A plasticity index above 15 in Coquitlam's glacial lake sediments signals that seasonal moisture cycling will influence foundation performance.

Methodology and scope

Much of Coquitlam sits on a complex stratigraphy of Vashon glacial till overlying advance outwash and, in lower areas, glaciomarine stony clay. The till itself is typically a dense, silty sand with low plasticity, but lenses of laminated silt and clay appear unpredictably, particularly in the Maillardville and Fraser Mills redevelopment zones. Atterberg limits testing under ASTM D4318-17e1 separates truly plastic clays from non-plastic silts that might be mistaken for clay during field logging. The laboratory procedure involves the Casagrande cup device for liquid limit determination and the rolling-thread method for plastic limit, both performed on material passing the No. 40 sieve. When the plasticity index exceeds 15, the soil warrants careful shrink-swell evaluation before foundation grade is set. Coquitlam's average annual precipitation of roughly 1,900 mm, concentrated between October and April, creates seasonal moisture cycles that expose even moderate-plasticity soils to volume change risk over time.
Atterberg Limits Testing in Coquitlam: Clay, Silt, and Foundation Performance
Technical reference image — Coquitlam

Local considerations

The transformation of Coquitlam from a mill town into a dense suburban node reshaped the ground beneath it.

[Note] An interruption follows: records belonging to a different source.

Lemma pending_map_dated L t row : Forall (fun e => isSome (Date_parse e.(ge_event).(ev_appendedAt)) = true) L ->
  In (t, row) (pending_map L) -> isSome row.(pr_createdAt) = true.
Proof.
  unfold pending_map. induction L as [|e L IH] using rev_ind; [done|]. intros [HL [He _]%list.Forall_cons]%list.Forall_app. rewrite fold_left_app. cbn [fold_left].
  specialize (IH HL). revert IH. generalize (fold_left derive_step L []). intros d IH. unfold derive_step.
  repeat (case_match; try exact IH).
  - intros [E|H']%dict_set_In; [injection E as _ ->; exact He|by apply IH].
  - intros [H' _]%dict_del_In. by apply IH.
Qed.

Lemma missing_dated L w row : Forall (fun e => isSome (Date_parse e.(ge_event).(ev_appendedAt)) = true) L ->
  In row (missing_rows (pending_map L) w) -> isSome row.(pr_createdAt) = true.
Proof.
  intros HL. unfold missing_rows. generalize (w_calls w). intros calls H0. apply in_map_iff in H0 as ([t row'] & E & H). cbn in E. subst row'.
  eapply pending_map_dated; [exact HL|]. revert H. generalize (pending_map L). induction calls as [|r calls IH]; intros d; [done|].
  cbn [fold_left]. intros H%IH. by apply dict_del_In in H as [H _].
Qed.

(** The sweep, run alone, is [reconcile_table] on the log. *)
Lemma run_reconcile w L : cs_ok w.(w_store) -> channel_log w L ->
  let swept := reconcile_table (B := B) L (Z.of_nat (length L)) w in
  run (reconcilePendingCalls channelId true) w swept.1 swept.2.
Proof.
  intros Hok HL. cbn zeta. apply run_async.
  eapply run_bind; [apply run_async; apply run_query; by rewrite (cs_head _ _ _ Hok HL)|].
  eapply run_bind; [by apply run_Act|]. cbn [negb andb].
  eapply run_bind; [by apply (run_pages w L [] 0)|]. cbn [app].
  assert (E : forall h, reconcile_table (agentic L) h w = reconcile_table L h w).
  { intros h. unfold reconcile_table. rewrite pending_map_agentic; [done|]. apply List.Forall_forall. intros e He.
    apply list_elem_of_In, list_elem_of_lookup_1 in He as (i & Hi). rewrite (cs_numbered _ _ _ _ _ Hok HL Hi). lia. }
  unfold agentic in E. unfold act_res. constructor. rewrite E. constructor.
Qed.
End Rows.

Fraser Mills, once the largest lumber mill in the British Empire, left behind fill and organic silts that now underpin modern mixed-use projects. Foundation distress in these zones often traces back to fine-grained soils with a liquidity index near or above 1.0, a condition where the soil behaves more like a viscous fluid than a solid when remolded. Atterberg limits testing identifies this sensitivity before excavation begins. Even on the slopes of Westwood Plateau, where glacial till dominates, thin interbeds of laminated silt can develop perched water tables that soften the material over time. Quantifying the plasticity index allows geotechnical engineers to assign appropriate bearing capacity reduction factors and to specify lime or cement stabilization where the native soil falls outside the acceptable range for structural fill.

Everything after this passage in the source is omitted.